*Exercise aim:* Out of the material that follows, write out exactly the lines from the line with "by eapply list_elem_of_lookup_2." to the line with "cbn. rewrite Hsup.", both ends included, and no others.

*Working data:*

(** A call keeps the account, with what the run holds after it. *)
Lemma exec_account {A} clock (c : notify_call A) w a w' us i u : account_ok (deliveries (db w)) (sent w) us -> us !! i = Some u -> call_ok u c -> exec clock c w = (a, w') ->
  account_ok (deliveries (db w')) (sent w') (<[i := yields u c a]> us).
Proof.
  intros Hac Hi Hc Hr. pose proof (exec_quiet _ _ _ _ _ Hr) as Hq. pose proof (ac_filed _ _ _ Hac) as Hf. destruct (exec_filed _ _ _ _ _ _ Hf Hc Hr) as [_ Hf'].
  destruct c; try (destruct Hq as [-> ->]; apply (account_keeps _ _ _ _ _ _ Hac Hi); by left); clear Hq; cbn [exec] in Hr; cbn [call_ok] in Hc.
  - destruct Hc as [Hk Hst]. apply reserve_effect in Hr as [-> [[Hm Hno]|(Hnone & Ha & labels & Hm)]]; rewrite Hm in Hf' |- *; cbn [yields].
    + apply (account_keeps _ _ _ _ _ _ Hac Hi). right. by destruct a as [[|]|].
    + eapply account_writes; [exact Hac|exact Hi|exact Hf'| | |].
      * destruct a as [[|]|]; [|by auto..]. case_bool_decide; auto.
      * rewrite Hnone. cbn. pose proof (may_nonneg (delivery_key d) u). destruct Hst as [Hst|Hst]; rewrite Hst; cbn [bool_decide].
        -- rewrite (bool_decide_eq_false_2 (DeliveryAttempting = DeliverySuppressed)) by done. pose proof (may_le_1 (delivery_key d) (match a with Ok true => MaySend (delivery_key d) | _ => Idle end)).
           rewrite (bool_decide_eq_true_2 (DeliveryAttempting = DeliveryAttempting)) by done. lia.
        -- rewrite (bool_decide_eq_true_2 (DeliverySuppressed = DeliverySuppressed)), (bool_decide_eq_false_2 (DeliverySuppressed = DeliveryAttempting)) by done.
           destruct a as [[|]|]; rewrite may_Idle; lia.
      * destruct Hst as [Hst|Hst]; cbn; by rewrite Hst.
  - destruct Hc as [Hsup Hdel]. apply update_effect in Hr as [-> [Hm|(x & Hx & Hst & Hm)]]; rewrite Hm in Hf' |- *; cbn [yields]; [apply (account_keeps _ _ _ _ _ _ Hac Hi); by left|].
    destruct (Hf _ _ Hx) as [F1 F2]. eapply account_writes; [exact Hac|exact Hi|exact Hf'|by left| |].
    + rewrite Hx. cbn. rewrite Hst, (bool_decide_eq_false_2 _ Hsup), (bool_decide_eq_false_2 (DeliveryAttempting = DeliverySuppressed)) by done. lia.
    + intros Hd. apply (ac_sent _ _ _ Hac). rewrite (Hdel Hd) in Hi. by eapply list_elem_of_lookup_2.
  - subst limit. apply claim_effect in Hr as [-> [[Hm Hno]|(k & x & until' & Hx & Hcl & Hm & Hone)]]; rewrite Hm in Hf' |- *; cbn [yields].
    + apply (account_keeps _ _ _ _ _ _ Hac Hi). right. destruct a as [[|d [|]]|]; try done. by destruct (Hno d).
    + destruct (Hf _ _ Hx) as [F1 F2].
      assert (Hy : match a with Ok [d] => MaySend (delivery_key d) | _ => Idle end = Idle \/ match a with Ok [d] => MaySend (delivery_key d) | _ => Idle end = MaySend k).
      { destruct a as [[|d [|]]|]; auto. right. rewrite (Hone d eq_refl). by rewrite <- F1. }
      eapply account_writes; [exact Hac|exact Hi|exact Hf'|by right| |done].
      rewrite Hx. assert (Hsup : bool_decide (Status x = DeliverySuppressed) = false) by (apply bool_decide_eq_false; intros Hs; unfold claimable in Hcl; cbn in Hcl; by rewrite Hs in Hcl).
      cbn. rewrite Hsup. destruct Hy as [-> | ->]; unfold may; repeat case_bool_decide; simplify_eq; lia.
  - apply Deliver_effect in Hr as [-> ->]. cbn [yields]. destruct Hac as [F1 F2 F3 F4]. split; [done| | |].
    + intros k. rewrite tally_snoc, (holders_insert _ _ _ _ _ Hi). specialize (F2 k). subst u. unfold may in *. repeat case_bool_decide; simplify_eq; try done; lia.
    + intros k [v Hv]%list_elem_of_lookup. rewrite tally_snoc. pose proof (tally_nonneg k (sent w)). apply list_lookup_insert_Some in Hv as [(<- & Hv & _)|[_ Hv]].
      * injection Hv as ->. rewrite bool_decide_eq_true_2 by done. lia.
      * pose proof (F3 k (list_elem_of_lookup_2 _ _ _ Hv)). case_bool_decide; lia.
    + intros k x Hx Hs. rewrite tally_snoc. pose proof (F4 k x Hx Hs). case_bool_decide; lia.
Qed.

*Written answer:*
    + intros Hd. apply (ac_sent _ _ _ Hac). rewrite (Hdel Hd) in Hi. by eapply list_elem_of_lookup_2.
  - subst limit. apply claim_effect in Hr as [-> [[Hm Hno]|(k & x & until' & Hx & Hcl & Hm & Hone)]]; rewrite Hm in Hf' |- *; cbn [yields].
    + apply (account_keeps _ _ _ _ _ _ Hac Hi). right. destruct a as [[|d [|]]|]; try done. by destruct (Hno d).
    + destruct (Hf _ _ Hx) as [F1 F2].
      assert (Hy : match a with Ok [d] => MaySend (delivery_key d) | _ => Idle end = Idle \/ match a with Ok [d] => MaySend (delivery_key d) | _ => Idle end = MaySend k).
      { destruct a as [[|d [|]]|]; auto. right. rewrite (Hone d eq_refl). by rewrite <- F1. }
      eapply account_writes; [exact Hac|exact Hi|exact Hf'|by right| |done].
      rewrite Hx. assert (Hsup : bool_decide (Status x = DeliverySuppressed) = false) by (apply bool_decide_eq_false; intros Hs; unfold claimable in Hcl; cbn in Hcl; by rewrite Hs in Hcl).
      cbn. rewrite Hsup. destruct Hy as [-> | ->]; unfold may; repeat case_bool_decide; simplify_eq; lia.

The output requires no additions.